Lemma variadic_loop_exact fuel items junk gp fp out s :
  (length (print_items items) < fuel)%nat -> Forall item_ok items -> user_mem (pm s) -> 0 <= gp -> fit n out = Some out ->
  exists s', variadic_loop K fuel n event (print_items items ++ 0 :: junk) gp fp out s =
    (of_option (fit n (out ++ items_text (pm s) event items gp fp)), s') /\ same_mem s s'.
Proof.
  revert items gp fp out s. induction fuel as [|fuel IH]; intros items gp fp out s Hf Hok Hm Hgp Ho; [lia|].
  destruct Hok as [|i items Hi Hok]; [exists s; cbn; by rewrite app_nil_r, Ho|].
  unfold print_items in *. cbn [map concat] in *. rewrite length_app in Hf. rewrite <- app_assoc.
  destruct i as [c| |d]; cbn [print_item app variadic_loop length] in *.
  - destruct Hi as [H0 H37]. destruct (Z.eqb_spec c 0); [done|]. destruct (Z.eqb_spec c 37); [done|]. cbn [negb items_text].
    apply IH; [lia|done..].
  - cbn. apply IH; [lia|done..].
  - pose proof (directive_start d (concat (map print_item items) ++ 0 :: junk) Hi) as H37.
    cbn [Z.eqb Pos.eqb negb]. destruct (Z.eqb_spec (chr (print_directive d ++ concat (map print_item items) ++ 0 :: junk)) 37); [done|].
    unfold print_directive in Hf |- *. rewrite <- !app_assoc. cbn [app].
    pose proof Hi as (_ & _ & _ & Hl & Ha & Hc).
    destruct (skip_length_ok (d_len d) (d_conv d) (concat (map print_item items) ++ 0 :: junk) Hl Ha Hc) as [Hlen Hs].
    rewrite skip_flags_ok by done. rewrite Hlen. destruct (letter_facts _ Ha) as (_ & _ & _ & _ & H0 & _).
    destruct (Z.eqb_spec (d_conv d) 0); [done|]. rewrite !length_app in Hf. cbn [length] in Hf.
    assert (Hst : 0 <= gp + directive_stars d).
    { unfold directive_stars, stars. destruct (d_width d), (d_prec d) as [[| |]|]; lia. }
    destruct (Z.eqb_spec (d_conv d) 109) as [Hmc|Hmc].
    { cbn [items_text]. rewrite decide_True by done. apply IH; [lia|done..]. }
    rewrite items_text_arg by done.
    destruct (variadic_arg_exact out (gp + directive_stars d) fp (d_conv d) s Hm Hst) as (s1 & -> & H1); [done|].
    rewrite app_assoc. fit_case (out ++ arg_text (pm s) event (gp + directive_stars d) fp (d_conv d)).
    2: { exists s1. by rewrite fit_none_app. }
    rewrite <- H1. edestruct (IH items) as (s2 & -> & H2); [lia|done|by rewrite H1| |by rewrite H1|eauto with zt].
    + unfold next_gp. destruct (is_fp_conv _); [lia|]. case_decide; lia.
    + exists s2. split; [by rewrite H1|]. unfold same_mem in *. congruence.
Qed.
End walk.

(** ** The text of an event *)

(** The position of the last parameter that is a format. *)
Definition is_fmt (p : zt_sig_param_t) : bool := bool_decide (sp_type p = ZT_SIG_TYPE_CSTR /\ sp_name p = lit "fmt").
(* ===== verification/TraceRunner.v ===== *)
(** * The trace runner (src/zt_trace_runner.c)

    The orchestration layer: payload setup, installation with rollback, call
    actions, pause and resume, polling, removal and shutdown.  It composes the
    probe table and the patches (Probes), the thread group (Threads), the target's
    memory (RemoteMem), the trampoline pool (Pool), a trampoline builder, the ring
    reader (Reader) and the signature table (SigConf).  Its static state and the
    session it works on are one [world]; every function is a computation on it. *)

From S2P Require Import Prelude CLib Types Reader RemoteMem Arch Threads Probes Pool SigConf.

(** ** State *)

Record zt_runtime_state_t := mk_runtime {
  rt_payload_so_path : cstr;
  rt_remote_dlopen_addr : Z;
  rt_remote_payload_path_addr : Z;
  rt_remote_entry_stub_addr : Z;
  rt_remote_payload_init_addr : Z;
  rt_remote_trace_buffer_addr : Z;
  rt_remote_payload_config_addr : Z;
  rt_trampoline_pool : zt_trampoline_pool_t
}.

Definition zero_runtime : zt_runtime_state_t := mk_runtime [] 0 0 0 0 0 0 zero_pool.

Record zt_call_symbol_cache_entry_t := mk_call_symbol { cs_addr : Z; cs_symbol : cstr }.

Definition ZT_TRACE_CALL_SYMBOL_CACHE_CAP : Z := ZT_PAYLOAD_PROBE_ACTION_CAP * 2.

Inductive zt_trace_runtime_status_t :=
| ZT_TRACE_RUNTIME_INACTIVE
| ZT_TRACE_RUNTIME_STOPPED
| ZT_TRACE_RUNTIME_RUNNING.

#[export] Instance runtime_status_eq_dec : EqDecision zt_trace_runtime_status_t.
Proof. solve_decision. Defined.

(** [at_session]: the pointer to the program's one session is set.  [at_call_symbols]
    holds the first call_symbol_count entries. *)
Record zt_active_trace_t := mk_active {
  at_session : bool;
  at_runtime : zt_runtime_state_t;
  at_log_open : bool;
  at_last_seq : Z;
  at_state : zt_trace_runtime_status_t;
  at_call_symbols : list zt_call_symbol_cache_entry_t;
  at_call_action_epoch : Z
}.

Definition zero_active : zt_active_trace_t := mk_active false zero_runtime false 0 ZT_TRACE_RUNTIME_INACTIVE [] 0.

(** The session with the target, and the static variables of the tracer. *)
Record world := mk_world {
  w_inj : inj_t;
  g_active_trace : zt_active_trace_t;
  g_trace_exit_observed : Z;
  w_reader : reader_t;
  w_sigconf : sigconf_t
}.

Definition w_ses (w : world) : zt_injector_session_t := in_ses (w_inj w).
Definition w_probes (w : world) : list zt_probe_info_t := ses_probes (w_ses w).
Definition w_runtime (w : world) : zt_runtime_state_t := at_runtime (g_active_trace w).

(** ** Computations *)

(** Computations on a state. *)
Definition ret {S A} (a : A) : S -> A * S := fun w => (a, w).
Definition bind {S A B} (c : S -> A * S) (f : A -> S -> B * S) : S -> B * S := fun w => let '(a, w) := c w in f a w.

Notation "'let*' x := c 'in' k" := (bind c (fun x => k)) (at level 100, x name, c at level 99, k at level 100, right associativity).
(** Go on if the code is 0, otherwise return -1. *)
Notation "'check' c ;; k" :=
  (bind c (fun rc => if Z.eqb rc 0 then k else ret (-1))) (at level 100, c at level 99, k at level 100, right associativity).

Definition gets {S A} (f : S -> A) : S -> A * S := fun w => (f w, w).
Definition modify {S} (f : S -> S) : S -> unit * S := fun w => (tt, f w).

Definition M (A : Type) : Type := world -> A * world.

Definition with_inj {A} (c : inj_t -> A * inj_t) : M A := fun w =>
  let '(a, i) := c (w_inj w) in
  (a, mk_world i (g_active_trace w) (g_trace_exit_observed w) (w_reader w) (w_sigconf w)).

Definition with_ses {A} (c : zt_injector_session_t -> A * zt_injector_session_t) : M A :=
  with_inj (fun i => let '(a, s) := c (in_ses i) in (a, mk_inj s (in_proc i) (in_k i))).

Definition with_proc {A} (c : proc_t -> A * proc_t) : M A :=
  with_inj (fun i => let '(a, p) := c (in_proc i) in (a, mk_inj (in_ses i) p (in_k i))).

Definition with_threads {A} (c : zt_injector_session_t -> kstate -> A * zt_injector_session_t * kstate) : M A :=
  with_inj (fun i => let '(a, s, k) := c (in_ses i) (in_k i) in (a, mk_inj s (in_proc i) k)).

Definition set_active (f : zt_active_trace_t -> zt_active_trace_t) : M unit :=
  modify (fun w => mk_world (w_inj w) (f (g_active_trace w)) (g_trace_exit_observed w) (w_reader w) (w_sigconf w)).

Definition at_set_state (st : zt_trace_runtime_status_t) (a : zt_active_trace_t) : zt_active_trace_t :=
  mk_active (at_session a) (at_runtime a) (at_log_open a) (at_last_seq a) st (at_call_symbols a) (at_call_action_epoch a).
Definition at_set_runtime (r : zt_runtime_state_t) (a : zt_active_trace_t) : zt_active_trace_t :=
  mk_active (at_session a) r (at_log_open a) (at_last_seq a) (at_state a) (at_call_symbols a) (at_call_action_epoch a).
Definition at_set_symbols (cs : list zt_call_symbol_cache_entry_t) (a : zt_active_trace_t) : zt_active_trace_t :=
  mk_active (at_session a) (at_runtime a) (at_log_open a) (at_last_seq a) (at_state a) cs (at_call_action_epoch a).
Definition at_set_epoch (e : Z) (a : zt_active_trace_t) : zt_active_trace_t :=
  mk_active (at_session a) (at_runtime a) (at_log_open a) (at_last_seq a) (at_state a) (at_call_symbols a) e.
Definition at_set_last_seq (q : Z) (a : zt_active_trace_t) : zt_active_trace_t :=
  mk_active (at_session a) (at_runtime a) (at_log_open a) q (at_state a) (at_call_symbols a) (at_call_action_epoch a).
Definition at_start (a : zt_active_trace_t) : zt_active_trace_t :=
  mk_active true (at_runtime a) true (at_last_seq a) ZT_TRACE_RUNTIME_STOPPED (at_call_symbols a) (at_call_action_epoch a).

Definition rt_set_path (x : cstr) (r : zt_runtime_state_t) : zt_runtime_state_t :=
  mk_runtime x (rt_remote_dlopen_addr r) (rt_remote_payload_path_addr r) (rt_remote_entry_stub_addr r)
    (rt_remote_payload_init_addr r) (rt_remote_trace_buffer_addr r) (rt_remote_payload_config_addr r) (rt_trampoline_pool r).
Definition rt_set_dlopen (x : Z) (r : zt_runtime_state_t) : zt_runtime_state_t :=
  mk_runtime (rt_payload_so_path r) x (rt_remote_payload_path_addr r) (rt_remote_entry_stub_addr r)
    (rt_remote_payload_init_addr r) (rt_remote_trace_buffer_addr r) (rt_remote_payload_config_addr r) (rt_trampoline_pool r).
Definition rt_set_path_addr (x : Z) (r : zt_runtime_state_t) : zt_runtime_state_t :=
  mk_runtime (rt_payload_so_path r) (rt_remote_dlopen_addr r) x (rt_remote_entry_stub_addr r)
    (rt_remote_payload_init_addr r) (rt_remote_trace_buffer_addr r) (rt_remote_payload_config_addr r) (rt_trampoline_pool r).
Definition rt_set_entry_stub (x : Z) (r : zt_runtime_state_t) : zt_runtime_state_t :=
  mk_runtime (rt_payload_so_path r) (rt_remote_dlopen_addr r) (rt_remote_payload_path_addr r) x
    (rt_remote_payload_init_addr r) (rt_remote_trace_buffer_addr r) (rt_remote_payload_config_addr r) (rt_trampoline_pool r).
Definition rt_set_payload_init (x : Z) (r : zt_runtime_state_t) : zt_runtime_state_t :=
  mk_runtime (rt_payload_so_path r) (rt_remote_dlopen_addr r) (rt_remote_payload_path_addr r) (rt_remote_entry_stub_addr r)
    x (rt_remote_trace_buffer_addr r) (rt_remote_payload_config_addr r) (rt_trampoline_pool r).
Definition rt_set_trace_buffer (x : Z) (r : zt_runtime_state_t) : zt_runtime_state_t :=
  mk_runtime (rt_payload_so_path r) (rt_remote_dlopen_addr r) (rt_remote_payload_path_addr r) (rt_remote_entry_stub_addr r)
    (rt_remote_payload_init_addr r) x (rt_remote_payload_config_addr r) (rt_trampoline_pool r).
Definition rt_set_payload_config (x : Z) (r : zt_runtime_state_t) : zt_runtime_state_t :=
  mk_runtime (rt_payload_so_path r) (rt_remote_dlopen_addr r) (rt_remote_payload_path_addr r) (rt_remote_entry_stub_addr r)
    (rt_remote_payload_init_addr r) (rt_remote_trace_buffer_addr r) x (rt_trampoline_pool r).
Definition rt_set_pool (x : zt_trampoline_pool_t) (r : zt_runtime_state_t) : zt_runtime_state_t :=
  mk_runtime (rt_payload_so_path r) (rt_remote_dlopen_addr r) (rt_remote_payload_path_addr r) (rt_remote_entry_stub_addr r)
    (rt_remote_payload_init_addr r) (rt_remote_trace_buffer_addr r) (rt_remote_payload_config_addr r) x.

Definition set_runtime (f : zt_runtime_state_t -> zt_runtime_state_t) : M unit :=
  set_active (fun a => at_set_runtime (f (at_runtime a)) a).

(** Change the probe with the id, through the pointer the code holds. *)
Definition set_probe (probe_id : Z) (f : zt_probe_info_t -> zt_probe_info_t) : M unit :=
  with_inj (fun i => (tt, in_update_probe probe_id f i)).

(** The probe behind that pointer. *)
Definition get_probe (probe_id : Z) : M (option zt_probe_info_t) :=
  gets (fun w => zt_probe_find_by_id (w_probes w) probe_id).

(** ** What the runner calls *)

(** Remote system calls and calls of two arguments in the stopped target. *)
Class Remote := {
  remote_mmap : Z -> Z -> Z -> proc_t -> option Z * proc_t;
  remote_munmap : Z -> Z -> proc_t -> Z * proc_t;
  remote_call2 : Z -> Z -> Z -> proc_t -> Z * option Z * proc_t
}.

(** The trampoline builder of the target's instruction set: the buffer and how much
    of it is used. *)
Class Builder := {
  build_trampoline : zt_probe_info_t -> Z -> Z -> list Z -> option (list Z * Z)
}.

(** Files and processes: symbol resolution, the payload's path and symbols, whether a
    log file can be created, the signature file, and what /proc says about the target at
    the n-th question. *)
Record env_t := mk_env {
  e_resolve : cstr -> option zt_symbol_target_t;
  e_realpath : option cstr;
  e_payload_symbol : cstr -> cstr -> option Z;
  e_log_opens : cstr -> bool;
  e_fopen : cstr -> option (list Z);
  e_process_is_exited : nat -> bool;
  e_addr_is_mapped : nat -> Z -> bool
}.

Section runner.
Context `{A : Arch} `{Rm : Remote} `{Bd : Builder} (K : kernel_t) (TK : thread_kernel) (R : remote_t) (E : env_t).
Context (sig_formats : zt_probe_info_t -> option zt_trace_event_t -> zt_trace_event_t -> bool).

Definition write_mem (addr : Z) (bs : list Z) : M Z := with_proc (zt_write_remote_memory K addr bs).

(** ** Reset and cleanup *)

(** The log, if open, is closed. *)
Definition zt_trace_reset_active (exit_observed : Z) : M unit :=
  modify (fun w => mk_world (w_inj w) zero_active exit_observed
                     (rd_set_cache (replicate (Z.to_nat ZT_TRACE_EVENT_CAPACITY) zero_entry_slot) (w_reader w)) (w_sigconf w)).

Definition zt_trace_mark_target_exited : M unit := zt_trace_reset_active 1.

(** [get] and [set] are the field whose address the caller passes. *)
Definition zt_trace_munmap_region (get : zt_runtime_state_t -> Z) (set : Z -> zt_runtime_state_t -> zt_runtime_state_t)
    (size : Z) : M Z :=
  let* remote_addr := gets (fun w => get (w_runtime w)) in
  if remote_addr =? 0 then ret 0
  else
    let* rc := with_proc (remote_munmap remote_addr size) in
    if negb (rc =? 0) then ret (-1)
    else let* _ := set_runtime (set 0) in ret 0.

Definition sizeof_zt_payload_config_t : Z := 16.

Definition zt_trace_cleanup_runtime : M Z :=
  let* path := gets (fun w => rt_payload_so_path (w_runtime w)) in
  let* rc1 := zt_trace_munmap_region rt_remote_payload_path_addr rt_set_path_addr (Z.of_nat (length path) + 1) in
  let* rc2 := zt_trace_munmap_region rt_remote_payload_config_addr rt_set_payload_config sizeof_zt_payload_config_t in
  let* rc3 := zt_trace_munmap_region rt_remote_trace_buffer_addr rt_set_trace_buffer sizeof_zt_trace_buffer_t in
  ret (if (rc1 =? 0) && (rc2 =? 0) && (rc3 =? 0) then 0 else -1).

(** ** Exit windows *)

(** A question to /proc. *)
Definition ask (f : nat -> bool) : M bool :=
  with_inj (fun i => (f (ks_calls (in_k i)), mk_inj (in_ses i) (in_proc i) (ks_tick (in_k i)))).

**About this exercise**: Lines containing the word "Context" must be found in the data above and copied.

**Output**:
Context `{A : Arch} `{Rm : Remote} `{Bd : Builder} (K : kernel_t) (TK : thread_kernel) (R : remote_t) (E : env_t).
Context (sig_formats : zt_probe_info_t -> option zt_trace_event_t -> zt_trace_event_t -> bool).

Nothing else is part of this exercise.